## Supplied material:
Lemma where_fragment ws pws :
  Forall (fun w => raw t w = true) ws -> Forall (pw_typed t) pws ->
  fragment t (render_where d true ws pws) (lit <$> concat (pw_values <$> pws))
    (render_build_where (ws ++ inline_wheres (match ws with [] => true | _ => false end) pws)) /\
  starts_apart (render_where d true ws pws) = true.
Proof using dialect_of.
  intros Hws Hpws. destruct ws as [|w ws].
  - destruct Hpws as [|pw pws Hpw Hpws]; [split; [by exists QOut|done]|]. split; [|done].
    destruct (param_wheres_fragment pws Hpws) as [Hf Hs].
    cbn [render_where app inline_wheres render_build_where render_raw_wheres render_param_wheres].
    rewrite fmap_cons. cbn [concat]. rewrite fmap_app. change ("" +:+ ?x) with x.
    replace (inline_where true pw) with (inline_expr pw) by (by destruct pw).
    apply fragment_glue_l; [done|]. apply fragment_app; [by apply param_expr_fragment|done|done].
  - split; [|by destruct pws]. destruct (param_wheres_fragment pws Hpws) as [Hf Hs].
    assert (render_where d true (w :: ws) pws = " WHERE " +:+ (render_raw_wheres true (w :: ws)
      +:+ render_param_wheres d false pws)) as -> by (by destruct pws).
    cbn [app render_build_where]. apply fragment_glue_l; [done|]. rewrite inline_wheres_false.
    assert (render_raw_wheres true (w :: (ws ++ (inline_where false <$> pws))) =
      render_raw_wheres true (w :: ws)
      +:+ String.concat "" (conjoin true <$> (inline_where false <$> pws))) as ->.
    { cbn [render_raw_wheres]. by rewrite fmap_app, concat_app, str_app_assoc. }
    apply fragment_raw_l; [by apply raw_wheres_raw|done|done].
Qed.
(* ===== verification/CoreQuery.v ===== *)
(** The query builder of models: [packages/sz-orm-core/src/query.rs], with the features that are
    on by default.  Conditions grouped by OR, soft deletion, tenants, keyset pages, and both
    renderings of a statement: with its values in the text, and with placeholders. *)

From Stdlib Require Import Ascii String.
From S2P Require Import Prelude SqlText Dialect VendorDialects AnalyticDialects Dialects Value.
Local Open Scope string_scope.
#[local] Arguments String.append !_ _ : simpl nomatch.

(** * Data *)

(** What the builder uses of the traits [Model] and [ModelExt]. *)
Record Model : Type := mkModel {
  table_name : string;
  pk_name : string;
  model_soft_delete_field : option string;
  model_tenant_field : option string;
  model_columns : list string;
}.

Inductive BuildError : Type :=
| BadName (e : DbError)
| QueryError (message : string)
| BadInput (message : string)
| NoUpsert (t : DbType).

Inductive SelectMode : Type := AllColumns | Partial.

Inductive AggExpr : Type :=
| CountStar
| Sum (column : string)
| Avg (column : string)
| Min (column : string)
| Max (column : string).
(** The loop over the characters; [n] question marks were numbered.  A turn takes at least one
    character, so the length of the text is fuel enough. *)
Fixpoint pg_scan (fuel : nat) (mode : scan_mode) (prev : ascii) (n : N) (s : string) : string * bool :=
  match fuel, s with
  | S fuel, String c s =>
      match mode with
      | InLineComment =>
          emit (chr c) (pg_scan fuel (if Ascii.eqb c newline then Outside else InLineComment) c n s)
      | InBlockComment =>
          if Ascii.eqb c "*" && peeks "/" s
          then emit (chr c +:+ take_chars 1 s) (pg_scan fuel Outside c n (drop_chars 1 s))
          else emit (chr c) (pg_scan fuel InBlockComment c n s)
      | InSingle =>
          if Ascii.eqb c squote then
            if peeks squote s then emit (chr c +:+ take_chars 1 s) (pg_scan fuel InSingle c n (drop_chars 1 s))
            else emit (chr c) (pg_scan fuel Outside c n s)
          else emit (chr c) (pg_scan fuel InSingle c n s)
      | InDouble =>
          if Ascii.eqb c dquote then
            if peeks dquote s then emit (chr c +:+ take_chars 1 s) (pg_scan fuel InDouble c n (drop_chars 1 s))
            else emit (chr c) (pg_scan fuel Outside c n s)
          else emit (chr c) (pg_scan fuel InDouble c n s)
      | InDollar tag =>
          match (if Ascii.eqb c dollar then pg_try_close_dollar_quote s tag else None) with
          | Some extra => emit (chr c +:+ take_chars extra s) (pg_scan fuel Outside c n (drop_chars extra s))
          | None => emit (chr c) (pg_scan fuel (InDollar tag) c n s)
          end
      | Outside =>
          if Ascii.eqb c squote then emit (chr c) (pg_scan fuel InSingle c n s)
          else if Ascii.eqb c dquote then emit (chr c) (pg_scan fuel InDouble c n s)
          else if Ascii.eqb c "-" && peeks "-" s then
            emit (chr c +:+ take_chars 1 s) (pg_scan fuel InLineComment c n (drop_chars 1 s))
          else if Ascii.eqb c "/" && peeks "*" s then
            emit (chr c +:+ take_chars 1 s) (pg_scan fuel InBlockComment c n (drop_chars 1 s))
          else if Ascii.eqb c dollar then
            match pg_peek_dollar_quote_rest s with
            | Some rest =>
                emit (chr c +:+ rest)
                  (pg_scan fuel (InDollar (take_chars (String.length rest - 1) rest)) c n (drop_chars (String.length rest) s))
            | None =>
                let '(out, saw_native) := pg_scan fuel Outside c n s in
                (String c out, match s with String d _ => is_ascii_digit d | EmptyString => false end || saw_native)
            end
          else if Ascii.eqb c "?" && negb (Ascii.eqb prev "@") && negb (peeks "|" s || peeks "&" s)
                  && negb (pg_question_is_json_operator s) then
            emit ("$" +:+ pretty (n + 1)%N) (pg_scan fuel Outside c (n + 1)%N s)
          else emit (chr c) (pg_scan fuel Outside c n s)
      end
  | _, _ => (EmptyString, false)
  end.
(* ===== verification/CoreRead.v ===== *)
(** The statements of the query builder of models, read as a database reads them: its WHERE
    clause read back, what a tenant sees, the rendering without placeholders against the one with
    them, and the databases for which no statement is written. *)

From Stdlib Require Import Ascii String.
From S2P Require Import Prelude SqlText Dialect VendorDialects AnalyticDialects Dialects Value.
From S2P Require Import QueryParams.
From S2P Require Import CoreQuery.
From S2P Require Import CoreWhere.
Local Open Scope string_scope.
#[local] Arguments String.append !_ _ : simpl nomatch.

(** * A reader of WHERE clauses

    It takes the text of a clause and the values that are sent with it, and gives the groups of
    conditions, what is left of the text and the values nothing has taken. *)

Definition read A : Type := string -> list Value -> option (A * string * list Value).

Definition read_value {A} (text : string) (mk : Value -> A) : read A := fun s vs =>
  s ← strip_prefix text s;
  match vs with v :: vs => Some (mk v, s, vs) | [] => None end.

Definition read_pair {A} (text : string) (mk : Value -> Value -> A) : read A := fun s vs =>
  s ← strip_prefix text s;
  match vs with v :: w :: vs => Some (mk v w, s, vs) | _ => None end.

Definition read_text {A} (text : string) (x : A) : read A := fun s vs =>
  s ← strip_prefix text s; Some (x, s, vs).

(** The placeholders of a list up to its parenthesis. *)
Fixpoint read_marks (s : string) (vs : list Value) : option (list Value * string * list Value) :=
  match vs with
  | [] => None
  | v :: vs =>
      s ← strip_prefix "?" s;
      match strip_prefix ", " s with
      | Some s => '(xs, s, vs) ← read_marks s vs; Some (v :: xs, s, vs)
      | None => s ← strip_prefix ")" s; Some ([v], s, vs)
      end
  end.

Definition read_members {A} (text : string) (mk : list Value -> A) : read A := fun s vs =>
  s ← strip_prefix text s; '(xs, s, vs) ← read_marks s vs; Some (mk xs, s, vs).

Fixpoint read_first {A} (rs : list (read A)) : read A := fun s vs =>
  match rs with
  | [] => None
  | r :: rs => match r s vs with Some x => Some x | None => read_first rs s vs end
  end.

Definition read_operands (f : string) : read WhereCondition :=
  read_first
    [read_value " = ?" (WEq f); read_value " != ?" (WNe f); read_value " > ?" (WGt f);
     read_value " >= ?" (WGe f); read_value " < ?" (WLt f); read_value " <= ?" (WLe f);
     read_value " LIKE ?" (WLike f); read_members " IN (" (WIn f); read_members " NOT IN (" (WNotIn f);
     read_pair " BETWEEN ? AND ?" (WBetween f); read_pair " NOT BETWEEN ? AND ?" (WNotBetween f);
     read_text " IS NULL" (WNull f); read_text " IS NOT NULL" (WNotNull f)].

Section Reader.
Variable t : DbType.

Definition read_column (s : string) : option (string * string) :=
  let (op, cl) := spec_delims t in scan_token op cl false s.

Definition read_condition : read WhereCondition := fun s vs =>
  match strip_prefix "1 = 0" s with
  | Some s => Some (never, s, vs)
  | None => '(f, s) ← read_column s; read_operands f s vs
  end.

(** One item or more, [sep] between them. *)
Fixpoint read_several {A} (item : read A) (sep : string) (fuel : nat) : read (list A) := fun s vs =>
  match fuel with
  | O => None
  | S fuel =>
      '(x, s, vs) ← item s vs;
      match strip_prefix sep s with
      | Some s => '(xs, s, vs) ← read_several item sep fuel s vs; Some (x :: xs, s, vs)
      | None => Some ([x], s, vs)
      end
  end.

Definition read_group : read (list WhereCondition) := fun s vs =>
  match strip_prefix "(" s with
  | Some s =>
      '(cs, s, vs) ← read_several read_condition " OR " (S (String.length s)) s vs;
      s ← strip_prefix ")" s; Some (cs, s, vs)
  | None => '(c, s, vs) ← read_condition s vs; Some ([c], s, vs)
  end.

(** A text that does not begin with WHERE has no conditions. *)
Definition read_where : read (list (list WhereCondition)) := fun s vs =>
  match strip_prefix " WHERE " s with
  | Some s => read_several read_group " AND " (S (String.length s)) s vs
  | None => Some ([], s, vs)
  end.
End Reader.

Example read_where_example :
  read_where PostgreSQL (" WHERE (" +:+ chr dquote +:+ "a" +:+ chr dquote +:+ " = ? OR " +:+ chr dquote +:+ "b" +:+ chr dquote
    +:+ " IN (?, ?)) AND 1 = 0 LIMIT 2") [VI64 1; VNull; VI64 3; VI64 4]
  = Some ([[WEq "a" (VI64 1); WIn "b" [VNull; VI64 3]]; [never]], " LIMIT 2", [VI64 4]).
Proof. reflexivity. Qed.

(** ** It reads what is written *)

Definition nonempty_list (c : WhereCondition) : bool :=
  match c with WIn _ [] | WNotIn _ [] => false | _ => true end.

Lemma read_first_hit {A} (r : read A) rs s vs x : r s vs = Some x -> read_first (r :: rs) s vs = Some x.
Proof. intros Hr. cbn. by rewrite Hr. Qed.

Lemma read_first_miss {A} (r : read A) rs s vs : r s vs = None -> read_first (r :: rs) s vs = read_first rs s vs.
Proof. intros Hr. cbn. by rewrite Hr. Qed.

Lemma read_value_app {A} text (mk : Value -> A) r v vs : read_value text mk (text +:+ r) (v :: vs) = Some (mk v, r, vs).
Proof. unfold read_value. by rewrite strip_prefix_app. Qed.

Lemma read_pair_app {A} text (mk : Value -> Value -> A) r v w vs :
  read_pair text mk (text +:+ r) (v :: w :: vs) = Some (mk v w, r, vs).
Proof. unfold read_pair. by rewrite strip_prefix_app. Qed.

Lemma read_text_app {A} text (x : A) r vs : read_text text x (text +:+ r) vs = Some (x, r, vs).
Proof. unfold read_text. by rewrite strip_prefix_app. Qed.

Lemma read_marks_spec v l r vs : read_marks (placeholder_texts (v :: l) +:+ ")" +:+ r) (v :: l ++ vs)%list = Some (v :: l, r, vs).
Proof.
  revert v. induction l as [|w l IH]; intros v; cbn [read_marks].
  - change (placeholder_texts [v]) with "?". rewrite strip_prefix_app. cbn [mbind option_bind].
    replace (strip_prefix ", " (")" +:+ r)) with (@None string) by done. by rewrite strip_prefix_app.
  - change (placeholder_texts (v :: w :: l)) with ("?" +:+ ", " +:+ placeholder_texts (w :: l)).
    rewrite !str_app_assoc, strip_prefix_app. cbn [mbind option_bind]. rewrite strip_prefix_app.
    rewrite <- app_comm_cons, IH. done.
Qed.

Lemma read_members_app {A} text (mk : list Value -> A) v l r vs :
  read_members text mk ((text +:+ placeholder_texts (v :: l) +:+ ")") +:+ r) (v :: l ++ vs)%list = Some (mk (v :: l), r, vs).
Proof. unfold read_members. rewrite !str_app_assoc, strip_prefix_app. cbn [mbind option_bind]. by rewrite read_marks_spec. Qed.

Lemma read_operands_spec c f text ps r vs : parametrised c = true -> nonempty_list c = true ->
  operands c = Some (f, text, ps) -> read_operands f (text +:+ r) (ps ++ vs)%list = Some (plain c, r, vs).
Proof.
  intros Hc Hl. destruct c; try discriminate Hc; cbn [operands]; intros [= <- <- <-]; unfold read_operands.
  all: try match goal with vals : list Value |- _ => destruct vals as [|v vals]; [discriminate Hl|] end.
  all: repeat first [apply read_first_hit, read_value_app | apply read_first_hit, read_pair_app
                    | apply read_first_hit, read_text_app | rewrite read_first_miss by reflexivity].
  - apply read_first_hit. exact (read_members_app " IN (" _ _ _ _ _).
  - apply read_first_hit. exact (read_members_app " NOT IN (" _ _ _ _ _).
Qed.
Lemma chosen_in params cs c : chosen params cs = ok (Some c) -> c ∈ cs.
Proof.
  induction cs as [|[[text|name attrs] gs] cs IH]; cbn [chosen]; [done|intros Hc; right; by apply IH|].
  destruct (String.eqb name "when").
  { destruct (attrs !! "test") as [test|]; [|done]. destruct (eval_test test params) as [[[]|e]|]; cbn; [intros [= <-]; by left|intros Hc; right; by apply IH|done|done]. }
  destruct (String.eqb name "otherwise"); [intros [= <-]; by left|intros Hc; right; by apply IH].
Qed.

Lemma build_choose_frames params cs : Forall (fun c => frames (build_node params c)) cs -> frames (build_choose (build_node params) params cs).
Proof.
  intros Hcs ctx. rewrite !build_choose_chosen. destruct (chosen params cs) as [[[c|]|e]|] eqn:Hc; cbn; [|by rewrite onto_empty|done|done].
  rewrite Forall_forall in Hcs. by apply Hcs, (chosen_in params).
Qed.

Lemma build_node_frames params node : frames (build_node params node).
Proof.
  revert params. induction node as [text cs|name attrs cs IH] using XmlNode_nested_ind; intros params.
  { apply frames_intro. intros ctx f. apply append_text_frames. }
  assert (Hcs : forall p, Forall (fun c => frames (build_node p c)) cs) by (intros p; eapply Forall_impl; [exact IH|auto]).
  pose proof (fun p => build_list_frames (build_node p) cs (Hcs p)) as Hl. cbn [build_node].
  destruct (String.eqb name "if"); [by apply build_if_frames|]. destruct (String.eqb name "where"); [apply build_where_frames|].
  destruct (String.eqb name "set"); [apply build_set_frames|]. destruct (String.eqb name "foreach"); [apply build_foreach_frames|].
  destruct (String.eqb name "choose"); [by apply build_choose_frames|]. destruct (String.eqb name "trim"); [apply build_trim_frames|apply Hl].
Qed.

(** * The values that are bound *)

Definition holds (test : string) params : bool := match eval_test test params with Some (Ok b) => b | _ => false end.

(** The values of the names in [#{..}], in order. *)
Fixpoint text_binds_go (fuel : nat) params (text : string) : list ParamValue :=
  match fuel, text with
  | S fuel, String c rest =>
      match opener text with
      | Some (_, r) =>
          match split_once "}" r with
          | Some (name, r') => (match get name params with Some v => [v] | None => [] end ++ text_binds_go fuel params r')%list
          | None => []
          end
      | None => text_binds_go fuel params rest
      end
  | _, _ => []
  end.
Definition text_binds params (text : string) : list ParamValue := text_binds_go (String.length text) params text.
(** * Chains of nodes

    [chain ns p l nx]: the slots and keys of [l] are linked in this order, after the slot [p]
    and before the slot [nx]. *)

Definition first_ix (l : list (nat * string)) (nx : option nat) : option nat :=
  match l with [] => nx | (i, _) :: _ => Some i end.
Definition last_ix (p : option nat) (l : list (nat * string)) : option nat :=
  match last l with Some (i, _) => Some i | None => p end.

Fixpoint chain (ns : list LruNode) (p : option nat) (l : list (nat * string)) (nx : option nat) : Prop :=
  match l with
  | [] => True
  | (i, k) :: l => ns !! i = Some (mkNode k p (first_ix l nx)) /\ chain ns (Some i) l nx
  end.

Lemma last_ix_cons p i k l : last_ix p ((i, k) :: l) = last_ix (Some i) l.
Proof. unfold last_ix. by destruct l as [|[j q] l]; [|rewrite last_cons_cons; destruct (last _) eqn:E; [|apply last_None in E]]. Qed.

Lemma last_ix_snoc p l i k : last_ix p (l ++ [(i, k)]) = Some i.
Proof. unfold last_ix. by rewrite last_snoc. Qed.

Lemma chain_app ns p l1 l2 nx :
  chain ns p (l1 ++ l2) nx <-> chain ns p l1 (first_ix l2 nx) /\ chain ns (last_ix p l1) l2 nx.
Proof.
  revert p. induction l1 as [|[i k] l1 IH]; intros p; [cbn; tauto|].
  cbn [app chain]. rewrite IH, last_ix_cons.
  assert (first_ix (l1 ++ l2) nx = first_ix l1 (first_ix l2 nx)) as -> by by destruct l1 as [|[]].
  tauto.
Qed.

Lemma chain_frame ns p l nx i n :
  i ∉ l.*1 -> chain ns p l nx -> chain (<[i := n]> ns) p l nx.
Proof.
  revert p. induction l as [|[j k] l IH]; intros p; [done|]. cbn.
  rewrite not_elem_of_cons. intros [Hij Hi] [Hj Hl].
  split; [by rewrite list_lookup_insert_ne|]. by apply IH.
Qed.

Lemma chain_push ns p l nx n : chain ns p l nx -> chain (ns ++ [n]) p l nx.
Proof.
  revert p. induction l as [|[j k] l IH]; intros p; [done|]. cbn. intros [Hj Hl].
  split; [by apply lookup_app_l_Some|]. by apply IH.
Qed.

Lemma chain_set_prev ns p p' i k l nx :
  i ∉ l.*1 -> chain ns p ((i, k) :: l) nx ->
  chain (<[i := mkNode k p' (first_ix l nx)]> ns) p' ((i, k) :: l) nx.
Proof.
  intros Hi [Hk Hl]. split; [|by apply chain_frame].
  apply list_lookup_insert_eq. by eapply lookup_lt_Some.
Qed.

Lemma chain_set_next ns p l i k nx nx' :
  i ∉ l.*1 -> chain ns p (l ++ [(i, k)]) nx ->
  chain (<[i := mkNode k (last_ix p l) nx']> ns) p (l ++ [(i, k)]) nx'.
Proof.
  intros Hi [Hl [Hk _]]%chain_app. apply chain_app. split; [by apply chain_frame|].
  split; [|done]. apply list_lookup_insert_eq. by eapply lookup_lt_Some.
Qed.

(** ** The linked part of an order *)

Record linked (o : LruOrder) (l : list (nat * string)) : Prop := {
  linked_chain : chain (nodes o) None l None;
  linked_head : head_ix o = first_ix l None;
  linked_tail : tail_ix o = last_ix None l;
  linked_nodup : NoDup l.*1;
}.

Definition same_slots (o o' : LruOrder) : Prop :=
  free_list o' = free_list o /\ index o' = index o /\ length (nodes o') = length (nodes o).

Lemma set_next_lookup o i v n :
  nodes o !! i = Some n ->
  set_next i v o = Some (set_nodes (<[i := mkNode (node_key n) (node_prev n) v]> (nodes o)) o).
Proof. intros H. unfold set_next. by rewrite H. Qed.

Lemma set_prev_lookup o i v n :
  nodes o !! i = Some n ->
  set_prev i v o = Some (set_nodes (<[i := mkNode (node_key n) v (node_next n)]> (nodes o)) o).
Proof. intros H. unfold set_prev. by rewrite H. Qed.

Lemma chain_ext ns ns' p l nx :
  (forall j, j ∈ l.*1 -> ns' !! j = ns !! j) -> chain ns p l nx -> chain ns' p l nx.
Proof.
  revert p. induction l as [|[j k] l IH]; intros p Hext; [done|]. cbn. intros [Hj Hl]. split.
  - rewrite Hext; [done|]. cbn. left.
  - apply IH; [|done]. intros i Hi. apply Hext. cbn. by right.
Qed.

(** Redirecting the end of a chain, as [unlink] and [link_tail] do. *)
Lemma redirect_end o l nx nx' :
  chain (nodes o) None l nx -> NoDup l.*1 -> head_ix o = first_ix l nx ->
  exists o', match last_ix None l with
    | Some p => set_next p nx' o
    | None => Some (set_head nx' o)
    end = Some o' /\
    chain (nodes o') None l nx' /\ head_ix o' = first_ix l nx' /\ tail_ix o' = tail_ix o /\
    same_slots o o' /\ forall j, j ∉ l.*1 -> nodes o' !! j = nodes o !! j.
Proof.
  destruct l as [|[i k] l _] using rev_ind; intros Hc Hn Hh; [by eexists|].
  rewrite last_ix_snoc. pose proof Hc as [_ [Hk _]]%chain_app. cbn in Hk.
  rewrite (set_next_lookup _ _ _ _ Hk). eexists. split; [done|]. cbn.
  rewrite fmap_app in Hn. apply NoDup_app in Hn as (_ & Hi & _).
  split_and!; [|by destruct l as [|[]]|done|unfold same_slots; cbn; by rewrite length_insert|].
  - apply chain_set_next with nx; [|done]. intros Hin. apply (Hi _ Hin). cbn. left.
  - intros j. rewrite fmap_app. intros Hj. apply list_lookup_insert_ne. intros <-.
    apply Hj, elem_of_app. right. cbn. left.
Qed.

Lemma redirect_start o l p p' t :
  chain (nodes o) p l None -> NoDup l.*1 -> tail_ix o = last_ix t l ->
  exists o', match first_ix l None with
    | Some n => set_prev n p' o
    | None => Some (set_tail p' o)
    end = Some o' /\
    chain (nodes o') p' l None /\ tail_ix o' = last_ix p' l /\ head_ix o' = head_ix o /\
    same_slots o o' /\ forall j, j ∉ l.*1 -> nodes o' !! j = nodes o !! j.
Proof.
  destruct l as [|[i k] l]; intros Hc Hn Ht; [by eexists|].
  cbn [first_ix]. pose proof Hc as [Hk _]. rewrite (set_prev_lookup _ _ _ _ Hk).
  eexists. split; [done|]. cbn [fmap list_fmap] in Hn. apply NoDup_cons in Hn as [Hi Hn].
  unfold same_slots. cbn [nodes free_list index tail_ix head_ix set_nodes].
  rewrite length_insert, !last_ix_cons in *. split_and!; try done.
  - by apply chain_set_prev with p.
  - intros j. cbn. rewrite not_elem_of_cons. intros [? _]. by rewrite list_lookup_insert_ne.
Qed.

Lemma unlink_linked o l1 i k l2 :
  linked o (l1 ++ (i, k) :: l2) ->
  exists o', unlink i o = Some o' /\ linked o' (l1 ++ l2) /\ same_slots o o' /\
    nodes o' !! i = Some (mkNode k None None).
Proof.
  intros [Hc Hh Ht Hn]. apply chain_app in Hc as [Hc1 [Hk Hc2]].
  rewrite fmap_app in Hn. apply NoDup_app in Hn as (Hn1 & Hdis & Hn2).
  cbn [fmap list_fmap fst] in Hdis, Hn2. apply NoDup_cons in Hn2 as [Hi2 Hn2].
  assert (Hi1 : i ∉ l1.*1) by (intros Hi; by apply (Hdis _ Hi); left).
  unfold unlink. rewrite Hk. cbn [mbind option_bind node_prev node_next].
  destruct (redirect_end o l1 (Some i) (first_ix l2 None)) as (o1 & -> & Hc1' & Hh1 & Ht1 & Hs1 & Hf1);
    [done|done|by rewrite Hh; destruct l1 as [|[]]|]. cbn [mbind option_bind].
  destruct (redirect_start o1 l2 (Some i) (last_ix None l1) (Some i))
    as (o2 & -> & Hc2' & Ht2 & Hh2 & Hs2 & Hf2); [|done| |].
  { eapply chain_ext; [|exact Hc2]. intros j Hj. apply Hf1. intros Hj1. by apply (Hdis _ Hj1); right. }
  { rewrite Ht1, Ht. unfold last_ix. rewrite last_app. cbn.
    by destruct l2 as [|a l2]; [|rewrite last_cons; destruct (last (a :: l2)) as [[]|] eqn:E; [|apply last_None in E]]. }
  cbn [mbind option_bind].
  assert (Hk2 : nodes o2 !! i = Some (mkNode k (last_ix None l1) (first_ix l2 None)))
    by by rewrite Hf2, Hf1.
  rewrite (set_prev_lookup _ _ _ _ Hk2). cbn [mbind option_bind node_key node_next].
  erewrite set_next_lookup by (cbn; apply list_lookup_insert_eq; by eapply lookup_lt_Some).
  eexists. split; [done|]. cbn. rewrite list_insert_insert_eq.
  assert (Hframe : forall p l nx, i ∉ l.*1 -> chain (nodes o2) p l nx ->
    chain (<[i := mkNode k None None]> (nodes o2)) p l nx) by (intros; by apply chain_frame).
  split_and!.
  - split; cbn.
    + apply chain_app. split; apply Hframe; try done.
      eapply chain_ext; [|exact Hc1']. intros j Hj. apply Hf2. intros Hj2. by apply (Hdis _ Hj); right.
    + rewrite Hh2, Hh1. by destruct l1 as [|[]].
    + rewrite Ht2. unfold last_ix. rewrite last_app. by destruct (last l2) as [[]|].
    + rewrite fmap_app. apply NoDup_app. split_and!; [done| |done].
      intros j Hj Hj2. by apply (Hdis _ Hj); right.
  - unfold same_slots in *. cbn. rewrite length_insert. naive_solver congruence.
  - apply list_lookup_insert_eq. by eapply lookup_lt_Some.
Qed.

Lemma link_tail_linked o l i k :
  linked o l -> i ∉ l.*1 -> nodes o !! i = Some (mkNode k None None) ->
  exists o', link_tail i o = Some o' /\ linked o' (l ++ [(i, k)]) /\ same_slots o o'.
Proof.
  intros [Hc Hh Ht Hn] Hi Hk. unfold link_tail. rewrite Ht.
  destruct (redirect_end o l None (Some i)) as (o1 & H1 & Hc1 & Hh1 & Ht1 & Hs1 & Hf1); [done..|].
  assert (Hk1 : nodes o1 !! i = Some (mkNode k None None)) by by rewrite Hf1.
  assert (Hstep : exists o2, match last_ix None l with
      | Some t => o ← set_next t (Some i) o; set_prev i (Some t) o
      | None => Some (set_head (Some i) o)
      end = Some o2 /\ nodes o2 = <[i := mkNode k (last_ix None l) None]> (nodes o1) /\
      head_ix o2 = head_ix o1 /\ free_list o2 = free_list o1 /\ index o2 = index o1).
  { destruct (last_ix None l) as [t|].
    - rewrite H1. cbn. rewrite (set_prev_lookup _ _ _ _ Hk1). by eexists.
    - rewrite H1. exists o1. by rewrite list_insert_id. }
  destruct Hstep as (o2 & -> & Hn2 & Hh2 & Hfl & Hix). cbn [mbind option_bind].
  erewrite set_next_lookup by (rewrite Hn2; apply list_lookup_insert_eq; by eapply lookup_lt_Some).
  cbn. eexists. split; [done|]. split.
  - split; cbn; rewrite ?Hn2, ?list_insert_insert_eq.
    + apply chain_app. split; [by apply chain_frame|]. split; [|done].
      apply list_lookup_insert_eq. by eapply lookup_lt_Some.
    + rewrite Hh2, Hh1. by destruct l as [|[]].
    + by rewrite last_ix_snoc.
    + rewrite fmap_app. apply NoDup_app. split_and!; [done| |apply NoDup_singleton].
      intros j Hj ->%list_elem_of_singleton. done.
  - unfold same_slots in *. cbn. rewrite Hn2, !length_insert. naive_solver congruence.
Qed.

## Task details:
Filter the data for the string "InBlockComment" and copy every line that has it.

## Task output:
      | InBlockComment =>
          else emit (chr c) (pg_scan fuel InBlockComment c n s)
            emit (chr c +:+ take_chars 1 s) (pg_scan fuel InBlockComment c n (drop_chars 1 s))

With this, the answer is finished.